### YOUR OBJECTIVE
Word for word, restate all of the records.

### PROVIDED DATA
=====

(* ===== verification/ProfileStore.v ===== *)
(** [internal/persistence/client_profile.go]: the client settings as a row of
    JSON, and that what was saved is loaded. *)
From S2P Require Import Prelude GoStrings Quote Json Domain Config X509 CertState ClientProfile Store StoreSpec.

(** ** JSON of [clientprofile.Settings]

    The fields have no tags: their names are the keys. *)
Definition settings_json (p : Settings) : json :=
  JObject [("PublicAddress", JString (PublicAddress p)); ("Protocol", JString (Protocol p));
           ("AntiDPI", JBool (AntiDPI p)); ("IPv6", JBool (IPv6 p));
           ("TLSProfile", JString (TLSProfile p)); ("PostQuantum", JBool (PostQuantum p))].

Definition set_string (set : string → Settings) (p : Settings) (v : json) : Settings * option gerror :=
  match v with
  | JString s => (set s, None)
  | JNull => (p, None)
  | _ => (p, Some (SysErr "json: cannot unmarshal into field of type string"))
  end.
Definition set_bool (set : bool → Settings) (p : Settings) (v : json) : Settings * option gerror :=
  match v with
  | JBool b => (set b, None)
  | JNull => (p, None)
  | _ => (p, Some (SysErr "json: cannot unmarshal into field of type bool"))
  end.
Definition set_field (p : Settings) (key : string) (v : json) : Settings * option gerror :=
  if field_is key "PublicAddress"
  then set_string (λ s, mkSettings s (Protocol p) (AntiDPI p) (IPv6 p) (TLSProfile p) (PostQuantum p)) p v
  else if field_is key "Protocol"
  then set_string (λ s, mkSettings (PublicAddress p) s (AntiDPI p) (IPv6 p) (TLSProfile p) (PostQuantum p)) p v
  else if field_is key "AntiDPI"
  then set_bool (λ b, mkSettings (PublicAddress p) (Protocol p) b (IPv6 p) (TLSProfile p) (PostQuantum p)) p v
  else if field_is key "IPv6"
  then set_bool (λ b, mkSettings (PublicAddress p) (Protocol p) (AntiDPI p) b (TLSProfile p) (PostQuantum p)) p v
  else if field_is key "TLSProfile"
  then set_string (λ s, mkSettings (PublicAddress p) (Protocol p) (AntiDPI p) (IPv6 p) s (PostQuantum p)) p v
  else if field_is key "PostQuantum"
  then set_bool (λ b, mkSettings (PublicAddress p) (Protocol p) (AntiDPI p) (IPv6 p) (TLSProfile p) b) p v
  else (p, None).
(** The members in order; the first mismatch is the error. *)
Fixpoint set_fields (p : Settings) (ms : list (string * json)) : Settings * option gerror :=
  match ms with
  | [] => (p, None)
  | (k, v) :: ms' =>
    let '(p1, e1) := set_field p k v in
    let '(p2, e2) := set_fields p1 ms' in
    (p2, match e1 with Some e => Some e | None => e2 end)
  end.
(** [json.Unmarshal(data, &p)] *)
Definition settings_unmarshal (p : Settings) (data : string) : Settings * option gerror :=
  match json_parse data with
  | None => (p, Some (SysErr "json: invalid text"))
  | Some (JObject ms) => set_fields p ms
  | Some JNull => (p, None)
  | Some _ => (p, Some (SysErr "json: cannot unmarshal into value of type Settings"))
  end.

(** ** The statements *)

Definition LoadClientProfile : M store (Settings * option gerror) :=
  let* r := query (λ t, of_row (t_profile t)) in
  ret (match r with
       | Err e => if errors_is e ErrNoRows then (Default, None) else (Default, Some e)
       | Ok data =>
         match settings_unmarshal Default data with
         | (p, Some e) => (p, Some e)
         | (p, None) => (p, Settings_Validate p)
         end
       end).
Definition SaveClientProfile (p : Settings) : M store (option gerror) :=
  match Settings_Validate p with
  | Some e => ret (Some e)
  | None =>
    let data := json_compact (settings_json p) in
    exec (λ t, (None, put_profile data t))
  end.

(** ** What was saved is loaded *)

Lemma Settings_unmarshal_marshal p0 p :
  valid_utf8 (PublicAddress p) = true → valid_utf8 (Protocol p) = true → valid_utf8 (TLSProfile p) = true →
  settings_unmarshal p0 (json_compact (settings_json p)) = (p, None).
Proof.
  intros H1 H2 H3. unfold settings_unmarshal. rewrite json_parse_compact.
  - destruct p. reflexivity.
  - simpl. by rewrite H1, H2, H3.
Qed.
Lemma names_utf8 s : s ∈ "http2" :: "http3" :: tls_profiles → valid_utf8 s = true.
Proof. unfold tls_profiles. rewrite !elem_of_cons, elem_of_nil. naive_solver. Qed.
Lemma Validate_names p :
  Settings_Validate p = None → Protocol p ∈ ["http2"; "http3"] ∧ TLSProfile p ∈ tls_profiles.
Proof.
  unfold Settings_Validate. destruct (if bool_decide _ then _ else _); [done|].
  destruct (decide (Protocol p = "http2")) as [H1|H1], (decide (Protocol p = "http3")) as [H2|H2];
    rewrite ?(bool_decide_eq_true_2 (Protocol p = "http2")), ?(bool_decide_eq_false_2 (Protocol p = "http2")),
      ?(bool_decide_eq_true_2 (Protocol p = "http3")), ?(bool_decide_eq_false_2 (Protocol p = "http3")) by done;
    cbn [negb andb]; try done; destruct (AntiDPI p); cbn [negb andb]; try done;
    destruct (decide (TLSProfile p ∈ tls_profiles)) as [H3|H3];
    rewrite ?(bool_decide_eq_true_2 (TLSProfile p ∈ tls_profiles)), ?(bool_decide_eq_false_2 (TLSProfile p ∈ tls_profiles)) by done;
    try done; intros _; (split; [rewrite !elem_of_cons; auto|done]).
Qed.

(** Settings that were saved are the settings that are loaded: a save stores
    only what [Validate] accepts, and every later load of the same row that the
    database does not fail returns those settings and no error.  The address must
    be UTF-8, as the text of a JSON string is. *)
Theorem SaveClientProfile_loads p w w1 w2 :
  SaveClientProfile p w = (None, w1) → valid_utf8 (PublicAddress p) = true →
  t_profile (db_tables w2) = t_profile (db_tables w1) → (∀ e q, db_faults w2 ≠ Some e :: q) →
  Settings_Validate p = None ∧ (LoadClientProfile w2).1 = (p, None).
Proof.
  unfold SaveClientProfile. destruct (Settings_Validate p) as [e|] eqn:Hv; [by intros [= ? _]|].
  intros H Hu Ht Hf. split; [done|]. apply exec_inv in H as [(He & _)|H]; [done|]. injection H as H.
  rewrite <- H in Ht. cbn [t_profile put_profile] in Ht. destruct (Validate_names p Hv) as [Hp Ht'].
  assert (Hq : query (λ t, of_row (t_profile t)) w2 = (Ok (json_compact (settings_json p)), mkStore (db_tables w2) (tail (db_faults w2)) (db_clock w2))).
  { unfold query, stmt. destruct (db_faults w2) as [|[e|] q]; [|by edestruct Hf|]; by rewrite Ht. }
  unfold LoadClientProfile, bind. rewrite Hq. unfold ret. cbn [fst].
  rewrite Settings_unmarshal_marshal; [by rewrite Hv|done|apply names_utf8..]; set_solver.
Qed.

=====

### SOLVED PROBLEM
(* ===== verification/ProfileStore.v ===== *)
(** [internal/persistence/client_profile.go]: the client settings as a row of
    JSON, and that what was saved is loaded. *)
From S2P Require Import Prelude GoStrings Quote Json Domain Config X509 CertState ClientProfile Store StoreSpec.

(** ** JSON of [clientprofile.Settings]

    The fields have no tags: their names are the keys. *)
Definition settings_json (p : Settings) : json :=
  JObject [("PublicAddress", JString (PublicAddress p)); ("Protocol", JString (Protocol p));
           ("AntiDPI", JBool (AntiDPI p)); ("IPv6", JBool (IPv6 p));
           ("TLSProfile", JString (TLSProfile p)); ("PostQuantum", JBool (PostQuantum p))].

Definition set_string (set : string → Settings) (p : Settings) (v : json) : Settings * option gerror :=
  match v with
  | JString s => (set s, None)
  | JNull => (p, None)
  | _ => (p, Some (SysErr "json: cannot unmarshal into field of type string"))
  end.
Definition set_bool (set : bool → Settings) (p : Settings) (v : json) : Settings * option gerror :=
  match v with
  | JBool b => (set b, None)
  | JNull => (p, None)
  | _ => (p, Some (SysErr "json: cannot unmarshal into field of type bool"))
  end.
Definition set_field (p : Settings) (key : string) (v : json) : Settings * option gerror :=
  if field_is key "PublicAddress"
  then set_string (λ s, mkSettings s (Protocol p) (AntiDPI p) (IPv6 p) (TLSProfile p) (PostQuantum p)) p v
  else if field_is key "Protocol"
  then set_string (λ s, mkSettings (PublicAddress p) s (AntiDPI p) (IPv6 p) (TLSProfile p) (PostQuantum p)) p v
  else if field_is key "AntiDPI"
  then set_bool (λ b, mkSettings (PublicAddress p) (Protocol p) b (IPv6 p) (TLSProfile p) (PostQuantum p)) p v
  else if field_is key "IPv6"
  then set_bool (λ b, mkSettings (PublicAddress p) (Protocol p) (AntiDPI p) b (TLSProfile p) (PostQuantum p)) p v
  else if field_is key "TLSProfile"
  then set_string (λ s, mkSettings (PublicAddress p) (Protocol p) (AntiDPI p) (IPv6 p) s (PostQuantum p)) p v
  else if field_is key "PostQuantum"
  then set_bool (λ b, mkSettings (PublicAddress p) (Protocol p) (AntiDPI p) (IPv6 p) (TLSProfile p) b) p v
  else (p, None).
(** The members in order; the first mismatch is the error. *)
Fixpoint set_fields (p : Settings) (ms : list (string * json)) : Settings * option gerror :=
  match ms with
  | [] => (p, None)
  | (k, v) :: ms' =>
    let '(p1, e1) := set_field p k v in
    let '(p2, e2) := set_fields p1 ms' in
    (p2, match e1 with Some e => Some e | None => e2 end)
  end.
(** [json.Unmarshal(data, &p)] *)
Definition settings_unmarshal (p : Settings) (data : string) : Settings * option gerror :=
  match json_parse data with
  | None => (p, Some (SysErr "json: invalid text"))
  | Some (JObject ms) => set_fields p ms
  | Some JNull => (p, None)
  | Some _ => (p, Some (SysErr "json: cannot unmarshal into value of type Settings"))
  end.

(** ** The statements *)

Definition LoadClientProfile : M store (Settings * option gerror) :=
  let* r := query (λ t, of_row (t_profile t)) in
  ret (match r with
       | Err e => if errors_is e ErrNoRows then (Default, None) else (Default, Some e)
       | Ok data =>
         match settings_unmarshal Default data with
         | (p, Some e) => (p, Some e)
         | (p, None) => (p, Settings_Validate p)
         end
       end).
Definition SaveClientProfile (p : Settings) : M store (option gerror) :=
  match Settings_Validate p with
  | Some e => ret (Some e)
  | None =>
    let data := json_compact (settings_json p) in
    exec (λ t, (None, put_profile data t))
  end.

(** ** What was saved is loaded *)

Lemma Settings_unmarshal_marshal p0 p :
  valid_utf8 (PublicAddress p) = true → valid_utf8 (Protocol p) = true → valid_utf8 (TLSProfile p) = true →
  settings_unmarshal p0 (json_compact (settings_json p)) = (p, None).
Proof.
  intros H1 H2 H3. unfold settings_unmarshal. rewrite json_parse_compact.
  - destruct p. reflexivity.
  - simpl. by rewrite H1, H2, H3.
Qed.
Lemma names_utf8 s : s ∈ "http2" :: "http3" :: tls_profiles → valid_utf8 s = true.
Proof. unfold tls_profiles. rewrite !elem_of_cons, elem_of_nil. naive_solver. Qed.
Lemma Validate_names p :
  Settings_Validate p = None → Protocol p ∈ ["http2"; "http3"] ∧ TLSProfile p ∈ tls_profiles.
Proof.
  unfold Settings_Validate. destruct (if bool_decide _ then _ else _); [done|].
  destruct (decide (Protocol p = "http2")) as [H1|H1], (decide (Protocol p = "http3")) as [H2|H2];
    rewrite ?(bool_decide_eq_true_2 (Protocol p = "http2")), ?(bool_decide_eq_false_2 (Protocol p = "http2")),
      ?(bool_decide_eq_true_2 (Protocol p = "http3")), ?(bool_decide_eq_false_2 (Protocol p = "http3")) by done;
    cbn [negb andb]; try done; destruct (AntiDPI p); cbn [negb andb]; try done;
    destruct (decide (TLSProfile p ∈ tls_profiles)) as [H3|H3];
    rewrite ?(bool_decide_eq_true_2 (TLSProfile p ∈ tls_profiles)), ?(bool_decide_eq_false_2 (TLSProfile p ∈ tls_profiles)) by done;
    try done; intros _; (split; [rewrite !elem_of_cons; auto|done]).
Qed.

(** Settings that were saved are the settings that are loaded: a save stores
    only what [Validate] accepts, and every later load of the same row that the
    database does not fail returns those settings and no error.  The address must
    be UTF-8, as the text of a JSON string is. *)
Theorem SaveClientProfile_loads p w w1 w2 :
  SaveClientProfile p w = (None, w1) → valid_utf8 (PublicAddress p) = true →
  t_profile (db_tables w2) = t_profile (db_tables w1) → (∀ e q, db_faults w2 ≠ Some e :: q) →
  Settings_Validate p = None ∧ (LoadClientProfile w2).1 = (p, None).
Proof.
  unfold SaveClientProfile. destruct (Settings_Validate p) as [e|] eqn:Hv; [by intros [= ? _]|].
  intros H Hu Ht Hf. split; [done|]. apply exec_inv in H as [(He & _)|H]; [done|]. injection H as H.
  rewrite <- H in Ht. cbn [t_profile put_profile] in Ht. destruct (Validate_names p Hv) as [Hp Ht'].
  assert (Hq : query (λ t, of_row (t_profile t)) w2 = (Ok (json_compact (settings_json p)), mkStore (db_tables w2) (tail (db_faults w2)) (db_clock w2))).
  { unfold query, stmt. destruct (db_faults w2) as [|[e|] q]; [|by edestruct Hf|]; by rewrite Ht. }
  unfold LoadClientProfile, bind. rewrite Hq. unfold ret. cbn [fst].
  rewrite Settings_unmarshal_marshal; [by rewrite Hv|done|apply names_utf8..]; set_solver.
Qed.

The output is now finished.